### Records provided
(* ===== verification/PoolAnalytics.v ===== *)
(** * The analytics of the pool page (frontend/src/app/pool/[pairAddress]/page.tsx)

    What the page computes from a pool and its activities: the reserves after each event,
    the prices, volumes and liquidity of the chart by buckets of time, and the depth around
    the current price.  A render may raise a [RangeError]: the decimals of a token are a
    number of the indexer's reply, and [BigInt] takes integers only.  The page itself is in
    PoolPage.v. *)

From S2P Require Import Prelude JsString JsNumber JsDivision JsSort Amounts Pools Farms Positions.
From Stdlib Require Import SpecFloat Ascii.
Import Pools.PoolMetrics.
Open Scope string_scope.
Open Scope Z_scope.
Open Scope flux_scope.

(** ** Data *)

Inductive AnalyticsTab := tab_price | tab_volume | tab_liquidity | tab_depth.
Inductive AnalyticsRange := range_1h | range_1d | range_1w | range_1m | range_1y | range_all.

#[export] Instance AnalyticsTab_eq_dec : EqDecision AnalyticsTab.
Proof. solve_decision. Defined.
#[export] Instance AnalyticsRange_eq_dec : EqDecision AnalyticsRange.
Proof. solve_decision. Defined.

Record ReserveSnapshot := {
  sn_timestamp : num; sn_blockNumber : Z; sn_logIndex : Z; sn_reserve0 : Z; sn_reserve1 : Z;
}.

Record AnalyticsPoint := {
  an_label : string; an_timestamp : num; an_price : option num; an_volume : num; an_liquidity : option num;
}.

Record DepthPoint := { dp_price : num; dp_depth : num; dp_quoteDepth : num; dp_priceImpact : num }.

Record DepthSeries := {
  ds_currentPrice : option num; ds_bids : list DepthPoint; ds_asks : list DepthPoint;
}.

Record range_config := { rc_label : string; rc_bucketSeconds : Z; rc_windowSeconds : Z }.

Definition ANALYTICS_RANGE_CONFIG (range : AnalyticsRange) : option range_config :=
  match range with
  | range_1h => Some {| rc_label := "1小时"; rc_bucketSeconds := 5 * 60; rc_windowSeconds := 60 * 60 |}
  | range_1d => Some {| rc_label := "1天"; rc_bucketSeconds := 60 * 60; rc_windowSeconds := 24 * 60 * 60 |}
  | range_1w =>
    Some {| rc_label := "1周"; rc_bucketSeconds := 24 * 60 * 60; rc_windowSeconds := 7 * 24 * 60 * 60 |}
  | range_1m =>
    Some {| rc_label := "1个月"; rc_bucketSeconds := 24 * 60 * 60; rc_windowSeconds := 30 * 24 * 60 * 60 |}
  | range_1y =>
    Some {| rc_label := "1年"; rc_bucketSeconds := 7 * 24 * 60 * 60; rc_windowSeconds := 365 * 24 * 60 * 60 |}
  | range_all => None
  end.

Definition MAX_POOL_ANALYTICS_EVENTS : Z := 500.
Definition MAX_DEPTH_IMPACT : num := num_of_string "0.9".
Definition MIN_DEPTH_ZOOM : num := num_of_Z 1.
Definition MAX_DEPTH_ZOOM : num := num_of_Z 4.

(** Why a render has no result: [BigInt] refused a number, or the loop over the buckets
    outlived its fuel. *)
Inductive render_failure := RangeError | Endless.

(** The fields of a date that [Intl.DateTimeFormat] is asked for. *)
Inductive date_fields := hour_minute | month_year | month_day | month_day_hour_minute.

### Prompt
Please give again the lines above between the line holding "(** * The analytics" and the line holding "PoolPage.v. *)", inclusive, exactly as they are and with nothing added.

### Response to the exercise
(** * The analytics of the pool page (frontend/src/app/pool/[pairAddress]/page.tsx)

    What the page computes from a pool and its activities: the reserves after each event,
    the prices, volumes and liquidity of the chart by buckets of time, and the depth around
    the current price.  A render may raise a [RangeError]: the decimals of a token are a
    number of the indexer's reply, and [BigInt] takes integers only.  The page itself is in
    PoolPage.v. *)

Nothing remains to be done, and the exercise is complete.